Monte Carlo Or Bust
To figure some stuff out about why the plans changed, let’s focus on the Nested Loops Join plan.
Why? Because when I force the Hash Join plan, the results are no different. I get the same plan and costing, and close enough row estimates.
I think it’s actually the better plan, and don’t see a need to poke holes in it by disabling parallelism, or the use of a Bitmap Filter in the plan.
There’s a good write up on Bitmap Filters by Paul White here (make sure to read the links at the end of the article, too), and another by Joe Obbish here, geared towards CoLuM nStOrE (I have no idea how to capitalize or space this term anymore).
Here’s the plan for our TOP 2 query.
Now, here’s the plan for our TOP 3 query with a Loop Join forced.
Side by side, or head to head, the plans look nearly identical, but where they differ is interesting!
A seven row difference in estimated rows carries across the plan. The optimizer takes those 7 additional rows and costs operators with multiple executions to match.
The TOP operator is costed at around 12.5 Query Bucks per execution, and the Index Scan is costed at around 42 Query Bucks per execution.
Even though they each only end up executing one additional time (5 vs. 6), the additional estimated executions are enough to push the TOP 3 query towards the Hash Match plan.
That plan had a cost of 869 Query Bucks, which makes the decision a no brainer — a difference of 323 Query Bucks! In this case, the optimizer is (I believe, anyway) correct in choosing the Hash Match plan. The cost of one more execution of the TOP operator is apparent in CPU and Reads.
The TOP 3 plan uses about 5 additional second of CPU time, and does nearly 290k more reads. Both of these plans have the additional misfortune of running serially, compared to the Hash Match plan.
If we force both queries to run in parallel, it’s easy, and unfortunate, to see why. The optimizer chose a Backwards Scan of the index on Comments, and the additional operator (Distribute Streams) necessary to parallelize the query downstream pushed the parallel plan cost just slightly higher than the serial plan cost.
While this adds to CPU use and Reads, it reduces elapsed times by about 8 seconds.
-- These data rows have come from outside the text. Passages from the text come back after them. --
(* ===== verification/MonitorRaces.v ===== *)
(** * Concurrent edits of a monitor (api/monitor_management.py, monitoring/domain.py)

    [PUT /monitors/{id}] reads the monitor, checks the edit and saves the new behaviour with
    the revision it read plus one, in statements of its own and without locking the row.
    Run alone the program is the handler of [Api].  Interleaved, two edits that both read
    before either saves are both accepted, with the same revision and different behaviour. *)

From S2P Require Import Prelude PyText Json Platform Models ProbeConfig Config Domain.
From S2P Require Import Credentials Configuration Selection Effects ObservationSchema Observations Dashboard.
From S2P Require Import Accounts Lifecycle WebAuthn AuthApi SessionProps Api EndpointProps AuthDemo.
From S2P Require Import EditProps Concurrency.
Local Open Scope Z_scope.

(** The programs run outside transactions; a bump of a revision, the one transaction they
    contain, holds the only row it works on, and is one statement here. *)
Abbreviation mprog R := (prog (S := MonDB) (K := unit) (R := R)).

Section Programs.
Context {CO : Coercions}.

(** [effective_agent_ids]: three queries. *)
Definition effective_agent_ids_prog (monitor : Monitor) : mprog (gset uuid) :=
  if negb (is_none (m_archived_at monitor)) || negb (m_enabled monitor) then mret ∅
  else
    direct_ids ← read (fun db => direct_agent_ids db (m_realm_id monitor) (m_id monitor));
    group_ids ← read (fun db => assigned_group_ids db (m_realm_id monitor) (m_id monitor));
    group_agent_ids ← read (fun db => group_member_ids db (m_realm_id monitor) group_ids);
    mret (list_to_set direct_ids ∪ list_to_set group_agent_ids).

Definition bump_prog (agent_ids : list uuid) (realm_id : uuid) : mprog unit :=
  prog_for_each (elements (list_to_set agent_ids : gset uuid)) (fun a => at_once (bump_one realm_id a)).

(** The monitor as [update_monitor_behavior] saves it. *)
Definition edited (monitor : Monitor) (target : Target) (payload : MonitorCreate) (normalized : json) : Monitor :=
  mkMonitor (m_id monitor) (m_realm_id monitor) (t_id target) (m_name monitor) (m_description monitor)
    (mc_probe_type payload) (mc_interval_seconds payload) (mc_timeout_seconds payload) normalized
    (m_enabled monitor) (m_revision monitor + 1) (m_archived_at monitor).

(** [update_monitor_behavior]: the checks concern the rows that were read. *)
Definition update_behavior_prog (monitor : Monitor) (realm : Realm) (target : Target)
    (payload : MonitorCreate) : mprog Monitor :=
  at_once (_require_same_realm realm [resource_realm_id monitor; resource_realm_id target]) ;;
  at_once (_require_active [resource_archived_at monitor; resource_archived_at target]) ;;
  at_once (raise_if (negb (t_enabled target))
    (ResourceStateError "Disabled targets cannot receive monitors")) ;;
  at_once (_validate_schedule (mc_interval_seconds payload) (mc_timeout_seconds payload)) ;;
  normalized ← at_once (serialize (mc_probe_type payload) (mc_configuration payload) (mc_timeout_seconds payload));
  if bool_decide (m_target_id monitor = t_id target) &&
     bool_decide (m_probe_type monitor = mc_probe_type payload) &&
     (m_interval_seconds monitor =? mc_interval_seconds payload) &&
     (m_timeout_seconds monitor =? mc_timeout_seconds payload) &&
     bool_decide (m_configuration monitor = normalized)
  then mret monitor
  else
    let monitor' := edited monitor target payload normalized in
    at_once (save_behavior monitor') ;;
    ids ← effective_agent_ids_prog monitor';
    bump_prog (elements ids) (realm_id realm) ;;
    mret monitor'.

Definition found_or {A} (o : option A) (e : exn) : mprog A :=
  match o with Some a => mret a | None => Ret (Err e) end.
Which is… I mean, that’s what you want a parallel query to do.
The sticky part to me here is that this kind of issue is difficult to track down, even with the new Row Goal information added to query plans.
But strangely, fixing it hasn’t been automated.
Thanks for reading!
Brent says: Building a query plan is hard, I get it, and I’m really looking forward to seeing how Microsoft experiments in areas like this. In the cloud, where Azure SQL DB can be tweaked and tuned constantly, it makes sense to build a next generation version of the optimizer that revisits plans over the past, when your server is idle, and tries running different experiments. But seeing stuff like this here – I’m just not jealous of the folks who have to build engines to make these kinds of guesses before the query is run. This stuff gets so complex fast.